* TASK GOAL *
In the data below, one line contains "tool_hindsight_retain : RetainParams" and a later one contains "ret (mkRegistered". Print both, with every line between them, exactly and alone.

* RECORDS FOR THIS EXERCISE *
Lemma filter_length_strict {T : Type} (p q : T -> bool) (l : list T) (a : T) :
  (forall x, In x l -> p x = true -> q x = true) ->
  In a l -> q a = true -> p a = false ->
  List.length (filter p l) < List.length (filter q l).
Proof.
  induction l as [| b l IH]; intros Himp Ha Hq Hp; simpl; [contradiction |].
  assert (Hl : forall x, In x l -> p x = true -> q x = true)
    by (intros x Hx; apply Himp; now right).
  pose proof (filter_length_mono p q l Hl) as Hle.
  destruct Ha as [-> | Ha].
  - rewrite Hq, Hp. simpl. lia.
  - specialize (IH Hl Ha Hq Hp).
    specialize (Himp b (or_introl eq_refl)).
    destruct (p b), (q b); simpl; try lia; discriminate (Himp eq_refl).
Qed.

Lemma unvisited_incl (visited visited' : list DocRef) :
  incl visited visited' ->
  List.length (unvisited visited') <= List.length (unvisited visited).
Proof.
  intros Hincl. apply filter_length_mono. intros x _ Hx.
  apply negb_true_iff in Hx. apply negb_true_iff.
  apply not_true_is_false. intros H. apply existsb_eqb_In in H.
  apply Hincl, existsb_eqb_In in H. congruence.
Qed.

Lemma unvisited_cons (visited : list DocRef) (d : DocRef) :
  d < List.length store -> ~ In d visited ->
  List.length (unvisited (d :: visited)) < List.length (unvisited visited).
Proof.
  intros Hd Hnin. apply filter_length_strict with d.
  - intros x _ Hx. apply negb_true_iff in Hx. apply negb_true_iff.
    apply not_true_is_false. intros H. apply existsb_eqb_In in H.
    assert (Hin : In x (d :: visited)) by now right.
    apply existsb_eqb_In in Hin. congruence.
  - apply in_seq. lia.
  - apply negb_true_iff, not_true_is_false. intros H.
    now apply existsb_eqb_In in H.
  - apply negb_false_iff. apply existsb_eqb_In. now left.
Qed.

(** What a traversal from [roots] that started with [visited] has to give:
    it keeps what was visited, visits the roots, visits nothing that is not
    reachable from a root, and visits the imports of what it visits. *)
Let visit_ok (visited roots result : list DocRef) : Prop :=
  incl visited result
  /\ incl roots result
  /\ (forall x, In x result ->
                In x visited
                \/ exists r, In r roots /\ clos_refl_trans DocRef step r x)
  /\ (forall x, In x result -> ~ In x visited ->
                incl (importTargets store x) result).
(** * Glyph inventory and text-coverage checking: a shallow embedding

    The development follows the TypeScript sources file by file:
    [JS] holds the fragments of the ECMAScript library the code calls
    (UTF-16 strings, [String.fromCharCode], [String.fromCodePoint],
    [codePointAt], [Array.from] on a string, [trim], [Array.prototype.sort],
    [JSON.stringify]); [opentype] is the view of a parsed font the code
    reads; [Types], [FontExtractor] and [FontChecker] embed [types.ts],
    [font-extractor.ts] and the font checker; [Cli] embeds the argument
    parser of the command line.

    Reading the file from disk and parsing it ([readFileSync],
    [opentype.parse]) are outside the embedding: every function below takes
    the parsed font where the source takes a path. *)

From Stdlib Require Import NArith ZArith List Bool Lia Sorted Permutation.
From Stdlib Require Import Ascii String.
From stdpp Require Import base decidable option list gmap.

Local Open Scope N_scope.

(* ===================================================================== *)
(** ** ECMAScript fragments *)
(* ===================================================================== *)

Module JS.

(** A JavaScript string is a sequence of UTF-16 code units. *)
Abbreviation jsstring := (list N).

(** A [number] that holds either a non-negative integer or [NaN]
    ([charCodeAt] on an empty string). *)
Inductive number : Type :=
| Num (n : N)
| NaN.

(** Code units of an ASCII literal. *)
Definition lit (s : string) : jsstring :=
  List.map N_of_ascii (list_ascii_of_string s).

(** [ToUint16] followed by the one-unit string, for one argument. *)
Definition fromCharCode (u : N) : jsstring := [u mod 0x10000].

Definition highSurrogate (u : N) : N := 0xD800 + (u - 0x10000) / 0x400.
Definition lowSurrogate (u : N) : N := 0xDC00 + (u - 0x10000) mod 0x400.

--

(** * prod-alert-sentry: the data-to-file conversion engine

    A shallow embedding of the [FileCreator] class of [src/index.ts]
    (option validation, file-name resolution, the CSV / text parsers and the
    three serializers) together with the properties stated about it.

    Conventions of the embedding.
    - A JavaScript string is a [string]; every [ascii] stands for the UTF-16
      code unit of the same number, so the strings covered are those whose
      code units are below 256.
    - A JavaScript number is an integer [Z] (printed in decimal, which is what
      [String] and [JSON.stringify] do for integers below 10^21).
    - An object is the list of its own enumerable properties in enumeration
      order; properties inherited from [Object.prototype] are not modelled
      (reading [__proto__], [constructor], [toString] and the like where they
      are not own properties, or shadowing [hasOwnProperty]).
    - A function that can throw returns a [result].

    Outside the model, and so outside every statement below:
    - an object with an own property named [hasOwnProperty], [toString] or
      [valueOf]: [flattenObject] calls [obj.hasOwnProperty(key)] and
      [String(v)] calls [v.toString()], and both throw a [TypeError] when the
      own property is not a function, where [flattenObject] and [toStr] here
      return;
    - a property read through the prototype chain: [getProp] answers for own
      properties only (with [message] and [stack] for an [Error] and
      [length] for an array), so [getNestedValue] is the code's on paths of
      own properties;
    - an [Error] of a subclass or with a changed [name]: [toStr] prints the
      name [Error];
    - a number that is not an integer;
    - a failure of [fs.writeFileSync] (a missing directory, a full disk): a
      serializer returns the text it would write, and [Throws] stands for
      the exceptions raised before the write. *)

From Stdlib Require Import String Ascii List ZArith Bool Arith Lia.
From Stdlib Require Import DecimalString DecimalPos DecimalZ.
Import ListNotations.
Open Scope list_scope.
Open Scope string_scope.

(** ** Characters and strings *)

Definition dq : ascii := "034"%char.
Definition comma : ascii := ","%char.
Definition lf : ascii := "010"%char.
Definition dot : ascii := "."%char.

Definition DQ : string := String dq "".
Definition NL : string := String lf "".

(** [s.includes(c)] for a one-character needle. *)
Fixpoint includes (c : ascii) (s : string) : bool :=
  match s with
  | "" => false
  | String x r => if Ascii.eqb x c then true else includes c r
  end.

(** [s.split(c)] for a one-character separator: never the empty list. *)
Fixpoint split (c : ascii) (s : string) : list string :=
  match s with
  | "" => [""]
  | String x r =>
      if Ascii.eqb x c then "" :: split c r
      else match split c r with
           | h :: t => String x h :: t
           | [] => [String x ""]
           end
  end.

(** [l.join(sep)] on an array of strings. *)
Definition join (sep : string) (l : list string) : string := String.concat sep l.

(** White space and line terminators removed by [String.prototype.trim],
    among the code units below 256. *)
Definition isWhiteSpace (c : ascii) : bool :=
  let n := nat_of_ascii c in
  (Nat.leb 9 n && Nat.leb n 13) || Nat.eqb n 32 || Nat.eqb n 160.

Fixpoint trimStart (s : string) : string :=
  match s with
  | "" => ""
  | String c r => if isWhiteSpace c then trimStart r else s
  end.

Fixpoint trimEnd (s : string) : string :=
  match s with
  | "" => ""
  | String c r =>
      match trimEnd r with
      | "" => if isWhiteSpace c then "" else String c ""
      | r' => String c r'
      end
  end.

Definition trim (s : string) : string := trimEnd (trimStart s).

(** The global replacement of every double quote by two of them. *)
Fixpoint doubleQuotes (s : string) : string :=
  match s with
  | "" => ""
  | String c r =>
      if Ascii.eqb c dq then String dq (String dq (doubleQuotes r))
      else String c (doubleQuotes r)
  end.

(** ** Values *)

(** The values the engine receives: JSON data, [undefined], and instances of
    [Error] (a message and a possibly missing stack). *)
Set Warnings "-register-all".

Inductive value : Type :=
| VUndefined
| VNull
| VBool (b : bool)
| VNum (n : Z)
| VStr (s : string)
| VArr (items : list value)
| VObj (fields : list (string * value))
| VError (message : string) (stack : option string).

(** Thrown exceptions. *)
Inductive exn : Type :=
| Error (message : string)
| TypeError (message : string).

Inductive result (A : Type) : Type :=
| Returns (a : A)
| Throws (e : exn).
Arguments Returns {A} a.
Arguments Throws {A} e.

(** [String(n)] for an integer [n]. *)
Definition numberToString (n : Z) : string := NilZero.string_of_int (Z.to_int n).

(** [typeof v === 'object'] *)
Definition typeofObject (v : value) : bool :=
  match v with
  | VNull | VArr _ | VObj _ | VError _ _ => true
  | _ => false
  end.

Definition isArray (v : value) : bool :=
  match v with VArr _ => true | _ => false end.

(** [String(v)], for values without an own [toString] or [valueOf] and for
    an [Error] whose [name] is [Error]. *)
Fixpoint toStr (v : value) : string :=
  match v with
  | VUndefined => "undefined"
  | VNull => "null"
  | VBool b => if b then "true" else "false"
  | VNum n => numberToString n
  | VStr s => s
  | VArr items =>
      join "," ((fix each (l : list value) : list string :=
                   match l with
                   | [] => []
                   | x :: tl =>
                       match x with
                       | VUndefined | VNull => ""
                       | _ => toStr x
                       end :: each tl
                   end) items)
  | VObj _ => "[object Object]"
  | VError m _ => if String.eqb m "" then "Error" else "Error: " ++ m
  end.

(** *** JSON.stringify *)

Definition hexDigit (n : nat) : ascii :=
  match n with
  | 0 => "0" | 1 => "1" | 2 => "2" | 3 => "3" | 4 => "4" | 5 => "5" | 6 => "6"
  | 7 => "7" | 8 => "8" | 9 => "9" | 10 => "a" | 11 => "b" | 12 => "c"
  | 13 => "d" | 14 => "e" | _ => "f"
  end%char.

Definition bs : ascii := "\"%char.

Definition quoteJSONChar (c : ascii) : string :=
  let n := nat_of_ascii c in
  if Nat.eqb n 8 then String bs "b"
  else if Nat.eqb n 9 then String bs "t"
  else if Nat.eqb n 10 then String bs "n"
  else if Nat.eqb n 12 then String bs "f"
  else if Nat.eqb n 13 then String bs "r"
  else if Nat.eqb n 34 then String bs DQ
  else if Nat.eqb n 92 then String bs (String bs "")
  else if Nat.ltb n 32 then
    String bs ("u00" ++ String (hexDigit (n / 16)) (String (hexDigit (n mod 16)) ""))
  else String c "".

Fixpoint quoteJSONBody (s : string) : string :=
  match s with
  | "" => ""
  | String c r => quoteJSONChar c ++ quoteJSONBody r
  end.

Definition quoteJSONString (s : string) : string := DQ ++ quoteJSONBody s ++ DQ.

* * *

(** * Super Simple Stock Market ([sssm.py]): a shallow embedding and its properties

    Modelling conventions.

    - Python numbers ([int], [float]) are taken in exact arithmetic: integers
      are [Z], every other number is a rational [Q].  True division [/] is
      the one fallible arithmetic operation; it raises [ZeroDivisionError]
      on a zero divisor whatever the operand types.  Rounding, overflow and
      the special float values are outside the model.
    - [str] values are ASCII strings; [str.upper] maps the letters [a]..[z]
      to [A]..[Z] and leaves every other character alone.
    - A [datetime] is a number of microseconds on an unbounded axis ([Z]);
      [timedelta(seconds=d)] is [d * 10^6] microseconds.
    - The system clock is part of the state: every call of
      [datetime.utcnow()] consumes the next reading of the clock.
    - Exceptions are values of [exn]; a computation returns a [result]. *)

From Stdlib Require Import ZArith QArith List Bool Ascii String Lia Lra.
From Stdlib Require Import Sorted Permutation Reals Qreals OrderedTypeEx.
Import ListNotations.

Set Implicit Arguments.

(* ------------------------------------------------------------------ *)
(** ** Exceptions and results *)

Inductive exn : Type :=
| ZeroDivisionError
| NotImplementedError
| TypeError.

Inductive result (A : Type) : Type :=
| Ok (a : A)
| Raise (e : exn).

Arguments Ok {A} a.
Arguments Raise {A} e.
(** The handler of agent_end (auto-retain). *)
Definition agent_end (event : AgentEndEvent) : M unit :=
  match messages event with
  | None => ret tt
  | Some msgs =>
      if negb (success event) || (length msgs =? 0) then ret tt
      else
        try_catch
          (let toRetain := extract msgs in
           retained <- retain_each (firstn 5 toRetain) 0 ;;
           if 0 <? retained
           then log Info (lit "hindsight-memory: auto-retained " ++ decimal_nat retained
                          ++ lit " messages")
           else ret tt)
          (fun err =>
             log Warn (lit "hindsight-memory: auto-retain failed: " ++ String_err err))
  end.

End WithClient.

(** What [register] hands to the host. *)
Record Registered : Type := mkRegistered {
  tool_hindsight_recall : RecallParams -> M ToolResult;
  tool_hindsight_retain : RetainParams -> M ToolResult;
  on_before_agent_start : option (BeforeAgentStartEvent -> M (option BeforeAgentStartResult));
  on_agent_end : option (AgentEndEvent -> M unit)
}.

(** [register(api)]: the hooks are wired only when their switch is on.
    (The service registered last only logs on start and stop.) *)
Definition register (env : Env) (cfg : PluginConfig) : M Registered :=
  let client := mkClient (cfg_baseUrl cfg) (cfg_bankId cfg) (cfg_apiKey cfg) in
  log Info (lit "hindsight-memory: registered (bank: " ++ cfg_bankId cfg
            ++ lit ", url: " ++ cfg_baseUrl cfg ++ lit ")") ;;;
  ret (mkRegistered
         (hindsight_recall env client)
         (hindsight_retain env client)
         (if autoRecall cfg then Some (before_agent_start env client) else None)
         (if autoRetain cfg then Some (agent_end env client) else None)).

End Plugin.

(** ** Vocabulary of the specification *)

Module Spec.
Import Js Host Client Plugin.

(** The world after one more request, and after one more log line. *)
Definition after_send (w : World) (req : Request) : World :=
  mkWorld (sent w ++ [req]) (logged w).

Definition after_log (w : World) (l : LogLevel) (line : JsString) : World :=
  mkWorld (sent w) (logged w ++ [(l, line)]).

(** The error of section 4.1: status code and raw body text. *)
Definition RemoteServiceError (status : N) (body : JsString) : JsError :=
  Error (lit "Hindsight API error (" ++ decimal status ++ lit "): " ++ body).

* OUTPUT FOR THIS TASK *
  tool_hindsight_retain : RetainParams -> M ToolResult;
  on_before_agent_start : option (BeforeAgentStartEvent -> M (option BeforeAgentStartResult));
  on_agent_end : option (AgentEndEvent -> M unit)
}.

(** [register(api)]: the hooks are wired only when their switch is on.
    (The service registered last only logs on start and stop.) *)
Definition register (env : Env) (cfg : PluginConfig) : M Registered :=
  let client := mkClient (cfg_baseUrl cfg) (cfg_bankId cfg) (cfg_apiKey cfg) in
  log Info (lit "hindsight-memory: registered (bank: " ++ cfg_bankId cfg
            ++ lit ", url: " ++ cfg_baseUrl cfg ++ lit ")") ;;;
  ret (mkRegistered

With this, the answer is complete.